Pattern matching parallels that, except for assignment and decomposing values. Many languages today let you write:

    topLeft = rect.topLeft.x;
    left = topLeft.x;
    top = topLeft.y;
    bottomRight = rect.bottomRight;
    right = bottomRight.x;
    bottom = bottomRight.y;
Or even:

    left = rect.topLeft.x;
    top = rect.topLeft.y;
    right = rect.bottomRight.x;
    bottom = rect.bottomRight.y;
(Because at least you can compose expressions on the RHS.) But they don't let you write:

    (topLeft, bottomRight) = rect;
    (left, top) = topLeft;
    (right, bottom) = bottomRight;
Or even:

    ((left, top), (right, bottom)) = rect;
Pattern matching gives you that. It is freely composable destructuring.
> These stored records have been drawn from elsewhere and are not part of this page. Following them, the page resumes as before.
Lemma avoids_for_each {A St} (l : list A) (body : St -> A -> M St) acc :
  (forall acc' x, avoids avoided (body acc' x)) ->
  avoids avoided (for_each l body acc).
Proof.
  intros Hb. revert acc.
  induction l as [|x l IH]; intros acc; cbn [for_each].
  - apply avoids_ret.
  - apply avoids_bind; [apply Hb | intros acc'; apply IH].
Qed.

Lemma avoids_for_pages {P St} req service index (pages : list P) err
    (body : St -> P -> M St) acc :
  (forall i, request_service (req i) = service) -> service <> avoided ->
  (forall acc' page, avoids avoided (body acc' page)) ->
  avoids avoided (for_pages req index pages err body acc).
Proof.
  intros Hreq Hne Hb. revert index acc.
  induction pages as [|page rest IH]; intros index acc; cbn [for_pages].
  - destruct err.
    + apply avoids_bind; [now apply (avoids_log _ service) | intros _].
      apply avoids_raise.
    + apply avoids_ret.
  - apply avoids_bind; [now apply (avoids_log _ service) | intros _].
    apply avoids_bind; [apply Hb | intros acc'; apply IH].
Qed.

(** One step of a proof that a service is left alone. *)
Ltac avoids_step :=
  match goal with
  | |- avoids _ (bind _ _) => apply avoids_bind; [|intros ?]
  | |- avoids _ (try_except _ _ _) => apply avoids_try_except; [|intros ?]
  | |- avoids _ (for_each _ _ _) => apply avoids_for_each; intros ? ?
  | |- avoids _ (for_pages _ _ _ _ _ _) =>
      eapply avoids_for_pages;
        [intros ?; cbn; reflexivity | eassumption | intros ? ?]
  | |- avoids _ (log _) =>
      eapply avoids_log; [cbn; reflexivity | eassumption]
  | |- avoids _ (ret _) => apply avoids_ret
  | |- avoids _ (raise _) => apply avoids_raise
  | |- avoids _ (sys_exit _) => apply avoids_sys_exit
  | |- avoids _ diverge => apply avoids_diverge
  | |- avoids _ (print _) => apply avoids_print
  | |- avoids _ (print_table _) => apply avoids_print_table
  | |- avoids _ (answer _) => apply avoids_answer
  | |- avoids _ (index0 _) => apply avoids_index0
  | |- avoids _ (index_at _ _) => apply avoids_index_at
  | |- avoids _ (field _ _) => apply avoids_field
  | |- avoids _ (subscript _) => apply avoids_subscript
  | |- avoids _ (if ?b then _ else _) => destruct b
  | |- avoids _ (match ?x with _ => _ end) => destruct x
  end.

Variable aws : Provider.

Lemma avoids_get_aws_client service profile_name :
  service <> avoided ->
  avoids avoided (get_aws_client aws service profile_name).
Proof. intros Hne. unfold get_aws_client. repeat avoids_step. Qed.

Section Identity.

Hypothesis not_sts : "sts" <> avoided.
Also, the "matching" part means that in many languages you can also ask questions about values as you destructure them, which enables a particularly nice style of programming.



All of your examples basically map to Javascript destructuring, which is already fully supported. Comment you are replying to is asking about pattern matching for flow control or conditional assignment, which JS doesn't currently support.


> the "matching" part means that in many languages you can also ask questions about values as you destructure them,

I started implementing Lox with Java's sealed classes + pattern matching on switch. The exhaustiveness has been really nice to ensure I cover each new token/expression as I add them.


Is Dart's pattern matching influencing the JS proposal as well? Or are both sort of separate without much influence from either side?


I have read the JS proposal many times, so it's an influence on Dart. I suspect Dart hasn't had much influence on JS because our proposal is newer.